Stored data entries:
_____

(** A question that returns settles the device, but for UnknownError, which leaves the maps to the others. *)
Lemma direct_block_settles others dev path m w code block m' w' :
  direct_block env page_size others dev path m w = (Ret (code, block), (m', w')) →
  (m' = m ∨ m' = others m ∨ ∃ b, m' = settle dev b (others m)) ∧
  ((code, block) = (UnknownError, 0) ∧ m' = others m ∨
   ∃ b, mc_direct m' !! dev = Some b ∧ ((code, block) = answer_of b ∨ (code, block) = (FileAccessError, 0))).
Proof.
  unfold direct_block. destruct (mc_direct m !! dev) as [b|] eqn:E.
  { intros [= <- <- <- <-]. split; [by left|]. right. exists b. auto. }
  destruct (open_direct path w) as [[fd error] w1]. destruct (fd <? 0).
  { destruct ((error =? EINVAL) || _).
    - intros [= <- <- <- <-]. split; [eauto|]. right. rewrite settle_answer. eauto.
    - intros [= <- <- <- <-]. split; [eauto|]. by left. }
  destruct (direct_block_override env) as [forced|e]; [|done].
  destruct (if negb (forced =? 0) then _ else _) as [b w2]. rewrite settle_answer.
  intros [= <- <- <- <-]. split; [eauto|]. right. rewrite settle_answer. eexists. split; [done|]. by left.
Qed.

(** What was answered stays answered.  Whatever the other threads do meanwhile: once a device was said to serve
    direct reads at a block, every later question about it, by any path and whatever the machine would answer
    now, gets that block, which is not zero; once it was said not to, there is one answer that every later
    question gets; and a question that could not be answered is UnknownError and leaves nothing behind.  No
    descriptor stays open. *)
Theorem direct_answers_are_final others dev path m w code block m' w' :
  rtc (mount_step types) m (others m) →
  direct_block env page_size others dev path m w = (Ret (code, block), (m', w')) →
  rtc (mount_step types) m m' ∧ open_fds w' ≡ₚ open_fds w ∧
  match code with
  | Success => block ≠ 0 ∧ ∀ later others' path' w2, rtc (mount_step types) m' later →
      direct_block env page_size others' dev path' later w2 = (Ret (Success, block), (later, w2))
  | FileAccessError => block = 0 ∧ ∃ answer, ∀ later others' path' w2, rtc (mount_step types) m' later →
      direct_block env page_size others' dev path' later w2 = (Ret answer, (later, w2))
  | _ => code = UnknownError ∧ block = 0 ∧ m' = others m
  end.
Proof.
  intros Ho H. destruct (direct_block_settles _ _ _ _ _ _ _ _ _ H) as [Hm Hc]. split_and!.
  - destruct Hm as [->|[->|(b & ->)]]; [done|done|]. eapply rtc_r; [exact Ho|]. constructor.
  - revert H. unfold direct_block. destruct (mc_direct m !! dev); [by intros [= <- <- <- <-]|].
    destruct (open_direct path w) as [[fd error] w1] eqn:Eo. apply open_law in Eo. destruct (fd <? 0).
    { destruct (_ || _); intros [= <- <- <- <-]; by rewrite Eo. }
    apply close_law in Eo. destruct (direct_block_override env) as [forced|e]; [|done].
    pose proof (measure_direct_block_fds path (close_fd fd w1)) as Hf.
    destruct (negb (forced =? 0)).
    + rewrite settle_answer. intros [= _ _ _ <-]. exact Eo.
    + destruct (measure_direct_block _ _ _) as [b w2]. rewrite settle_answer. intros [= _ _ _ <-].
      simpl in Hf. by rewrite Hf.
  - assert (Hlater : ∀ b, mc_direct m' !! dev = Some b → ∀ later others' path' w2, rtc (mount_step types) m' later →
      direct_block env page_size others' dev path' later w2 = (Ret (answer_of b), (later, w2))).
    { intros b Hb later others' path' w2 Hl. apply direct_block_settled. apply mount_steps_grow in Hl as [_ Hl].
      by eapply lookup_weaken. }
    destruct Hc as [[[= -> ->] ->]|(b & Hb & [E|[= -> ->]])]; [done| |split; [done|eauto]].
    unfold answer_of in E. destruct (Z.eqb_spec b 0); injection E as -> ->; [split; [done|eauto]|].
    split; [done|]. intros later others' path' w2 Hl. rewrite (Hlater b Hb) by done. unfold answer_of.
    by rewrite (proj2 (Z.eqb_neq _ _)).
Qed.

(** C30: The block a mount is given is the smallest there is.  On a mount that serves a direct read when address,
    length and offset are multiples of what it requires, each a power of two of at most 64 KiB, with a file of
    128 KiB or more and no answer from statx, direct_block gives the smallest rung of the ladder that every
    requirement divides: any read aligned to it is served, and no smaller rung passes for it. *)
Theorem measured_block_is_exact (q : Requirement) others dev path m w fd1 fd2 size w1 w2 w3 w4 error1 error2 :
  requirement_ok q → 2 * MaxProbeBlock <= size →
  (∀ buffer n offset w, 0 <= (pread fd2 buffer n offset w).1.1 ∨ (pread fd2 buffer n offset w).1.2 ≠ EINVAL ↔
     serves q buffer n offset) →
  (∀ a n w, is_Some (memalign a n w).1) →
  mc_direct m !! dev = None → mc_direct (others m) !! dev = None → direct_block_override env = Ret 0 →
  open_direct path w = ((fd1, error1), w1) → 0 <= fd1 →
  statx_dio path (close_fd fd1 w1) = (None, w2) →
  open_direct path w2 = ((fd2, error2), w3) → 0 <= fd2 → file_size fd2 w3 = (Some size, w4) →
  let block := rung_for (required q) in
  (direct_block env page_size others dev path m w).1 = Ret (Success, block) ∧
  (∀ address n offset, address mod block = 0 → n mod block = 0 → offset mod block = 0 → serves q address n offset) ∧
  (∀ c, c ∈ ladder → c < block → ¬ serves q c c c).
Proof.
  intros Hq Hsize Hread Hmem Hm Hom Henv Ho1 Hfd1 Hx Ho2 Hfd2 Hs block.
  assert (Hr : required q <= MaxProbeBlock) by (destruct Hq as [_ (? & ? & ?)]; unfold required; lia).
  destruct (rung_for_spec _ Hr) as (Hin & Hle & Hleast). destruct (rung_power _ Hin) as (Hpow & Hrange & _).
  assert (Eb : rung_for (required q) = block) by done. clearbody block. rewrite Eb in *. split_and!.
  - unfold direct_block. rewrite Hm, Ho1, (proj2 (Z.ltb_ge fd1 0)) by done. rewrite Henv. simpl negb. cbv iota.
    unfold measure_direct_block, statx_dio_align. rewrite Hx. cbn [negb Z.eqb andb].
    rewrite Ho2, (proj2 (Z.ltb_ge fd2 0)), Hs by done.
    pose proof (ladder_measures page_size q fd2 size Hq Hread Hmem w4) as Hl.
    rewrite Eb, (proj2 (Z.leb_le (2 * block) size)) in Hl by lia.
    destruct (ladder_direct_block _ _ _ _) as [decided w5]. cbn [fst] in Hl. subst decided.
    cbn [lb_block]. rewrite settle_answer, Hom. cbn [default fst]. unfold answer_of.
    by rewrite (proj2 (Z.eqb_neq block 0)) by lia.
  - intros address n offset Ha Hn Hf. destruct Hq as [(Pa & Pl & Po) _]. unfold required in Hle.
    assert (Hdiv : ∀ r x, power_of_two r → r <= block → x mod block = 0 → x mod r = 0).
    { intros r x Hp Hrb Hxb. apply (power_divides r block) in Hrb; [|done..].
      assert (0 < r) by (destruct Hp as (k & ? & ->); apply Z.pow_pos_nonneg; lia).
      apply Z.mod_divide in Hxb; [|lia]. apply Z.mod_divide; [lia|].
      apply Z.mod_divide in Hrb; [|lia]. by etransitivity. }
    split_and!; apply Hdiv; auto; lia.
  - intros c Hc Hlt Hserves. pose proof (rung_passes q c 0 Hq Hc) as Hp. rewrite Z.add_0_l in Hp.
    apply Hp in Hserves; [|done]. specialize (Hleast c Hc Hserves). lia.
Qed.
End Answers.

_____

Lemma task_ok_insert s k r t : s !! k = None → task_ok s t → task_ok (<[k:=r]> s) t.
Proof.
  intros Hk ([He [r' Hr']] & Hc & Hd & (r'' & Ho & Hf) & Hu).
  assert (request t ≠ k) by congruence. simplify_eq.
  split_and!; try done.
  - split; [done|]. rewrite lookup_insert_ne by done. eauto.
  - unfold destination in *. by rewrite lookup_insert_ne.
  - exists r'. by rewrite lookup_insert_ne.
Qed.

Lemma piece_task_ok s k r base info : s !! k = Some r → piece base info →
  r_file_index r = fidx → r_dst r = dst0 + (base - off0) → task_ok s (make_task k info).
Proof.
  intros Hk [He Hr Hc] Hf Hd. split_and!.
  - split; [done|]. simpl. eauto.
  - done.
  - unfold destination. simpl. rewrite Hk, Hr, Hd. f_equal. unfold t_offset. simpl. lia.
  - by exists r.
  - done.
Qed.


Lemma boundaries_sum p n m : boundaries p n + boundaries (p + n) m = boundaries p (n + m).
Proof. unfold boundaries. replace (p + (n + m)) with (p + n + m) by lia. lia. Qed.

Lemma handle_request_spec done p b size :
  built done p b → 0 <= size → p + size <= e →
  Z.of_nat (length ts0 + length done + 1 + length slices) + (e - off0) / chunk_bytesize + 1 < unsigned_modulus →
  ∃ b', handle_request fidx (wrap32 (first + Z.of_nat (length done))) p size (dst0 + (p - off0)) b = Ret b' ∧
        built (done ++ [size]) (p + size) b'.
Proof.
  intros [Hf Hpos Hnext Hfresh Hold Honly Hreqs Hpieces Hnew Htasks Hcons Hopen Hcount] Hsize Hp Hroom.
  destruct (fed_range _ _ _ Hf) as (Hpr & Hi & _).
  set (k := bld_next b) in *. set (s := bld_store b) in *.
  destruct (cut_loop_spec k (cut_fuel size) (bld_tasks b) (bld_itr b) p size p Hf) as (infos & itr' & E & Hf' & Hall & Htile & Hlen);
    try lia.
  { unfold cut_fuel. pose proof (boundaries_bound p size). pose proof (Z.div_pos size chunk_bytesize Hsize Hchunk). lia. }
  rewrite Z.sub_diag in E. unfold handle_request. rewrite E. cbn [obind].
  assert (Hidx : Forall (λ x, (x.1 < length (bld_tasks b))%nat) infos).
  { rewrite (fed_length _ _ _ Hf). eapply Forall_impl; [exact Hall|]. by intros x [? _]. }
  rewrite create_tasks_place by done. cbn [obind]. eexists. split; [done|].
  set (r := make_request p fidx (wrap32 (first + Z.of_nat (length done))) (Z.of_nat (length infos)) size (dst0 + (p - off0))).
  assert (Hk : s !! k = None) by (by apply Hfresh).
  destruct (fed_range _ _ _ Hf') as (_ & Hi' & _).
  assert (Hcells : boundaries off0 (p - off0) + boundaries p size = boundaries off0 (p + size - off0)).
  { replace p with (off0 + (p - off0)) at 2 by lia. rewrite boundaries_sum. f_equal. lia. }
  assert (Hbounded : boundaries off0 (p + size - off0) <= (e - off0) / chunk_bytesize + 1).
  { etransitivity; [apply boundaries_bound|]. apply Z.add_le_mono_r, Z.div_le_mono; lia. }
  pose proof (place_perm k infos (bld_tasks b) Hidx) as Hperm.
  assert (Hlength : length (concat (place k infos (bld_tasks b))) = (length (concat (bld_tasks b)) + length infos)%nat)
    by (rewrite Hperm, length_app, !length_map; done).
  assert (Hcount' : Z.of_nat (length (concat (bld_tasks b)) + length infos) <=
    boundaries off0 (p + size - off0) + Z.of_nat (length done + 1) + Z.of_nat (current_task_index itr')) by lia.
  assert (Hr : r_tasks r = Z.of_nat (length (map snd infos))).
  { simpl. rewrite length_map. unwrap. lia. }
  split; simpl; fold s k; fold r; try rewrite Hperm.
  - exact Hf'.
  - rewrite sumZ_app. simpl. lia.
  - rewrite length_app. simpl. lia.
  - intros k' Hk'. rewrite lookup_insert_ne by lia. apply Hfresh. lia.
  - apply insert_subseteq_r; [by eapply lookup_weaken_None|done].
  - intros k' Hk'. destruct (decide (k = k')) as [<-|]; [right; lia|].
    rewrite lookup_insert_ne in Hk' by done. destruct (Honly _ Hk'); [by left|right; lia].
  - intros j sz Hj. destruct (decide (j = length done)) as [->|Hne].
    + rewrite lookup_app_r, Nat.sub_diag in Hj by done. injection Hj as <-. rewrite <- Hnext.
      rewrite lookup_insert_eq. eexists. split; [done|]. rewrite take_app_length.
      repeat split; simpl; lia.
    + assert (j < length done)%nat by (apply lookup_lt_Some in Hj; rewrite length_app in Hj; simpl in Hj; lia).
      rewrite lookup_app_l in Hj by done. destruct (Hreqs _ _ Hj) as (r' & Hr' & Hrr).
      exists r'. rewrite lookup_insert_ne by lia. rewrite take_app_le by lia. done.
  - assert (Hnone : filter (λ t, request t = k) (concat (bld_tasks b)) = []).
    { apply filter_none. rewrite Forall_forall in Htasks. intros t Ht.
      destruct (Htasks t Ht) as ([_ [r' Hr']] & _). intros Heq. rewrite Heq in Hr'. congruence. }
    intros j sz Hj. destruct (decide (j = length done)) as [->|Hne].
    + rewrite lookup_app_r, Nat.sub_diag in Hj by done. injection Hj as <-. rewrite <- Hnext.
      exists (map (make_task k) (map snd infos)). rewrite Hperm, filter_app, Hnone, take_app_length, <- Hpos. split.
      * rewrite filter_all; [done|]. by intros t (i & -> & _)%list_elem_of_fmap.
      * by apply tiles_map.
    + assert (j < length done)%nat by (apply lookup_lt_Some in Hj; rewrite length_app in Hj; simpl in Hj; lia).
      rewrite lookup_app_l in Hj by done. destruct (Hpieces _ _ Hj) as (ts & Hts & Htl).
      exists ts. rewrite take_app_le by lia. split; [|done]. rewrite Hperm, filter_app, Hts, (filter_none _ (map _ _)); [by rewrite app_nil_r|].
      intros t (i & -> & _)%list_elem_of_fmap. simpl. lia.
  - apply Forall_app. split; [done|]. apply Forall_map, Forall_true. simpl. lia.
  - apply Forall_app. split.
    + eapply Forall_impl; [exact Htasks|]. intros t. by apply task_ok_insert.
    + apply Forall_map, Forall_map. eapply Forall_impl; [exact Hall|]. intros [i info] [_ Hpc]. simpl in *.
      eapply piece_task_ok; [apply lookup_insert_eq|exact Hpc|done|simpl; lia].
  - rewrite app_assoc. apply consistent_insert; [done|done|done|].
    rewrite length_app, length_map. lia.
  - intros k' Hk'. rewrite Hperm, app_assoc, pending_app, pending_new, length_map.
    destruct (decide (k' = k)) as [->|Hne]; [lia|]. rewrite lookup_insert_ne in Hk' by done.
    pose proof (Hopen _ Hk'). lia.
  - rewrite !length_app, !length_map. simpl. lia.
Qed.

_____

» Task:
Tallying every line that holds the string "smallest", report the total for the records and nothing else.

» Your response:
2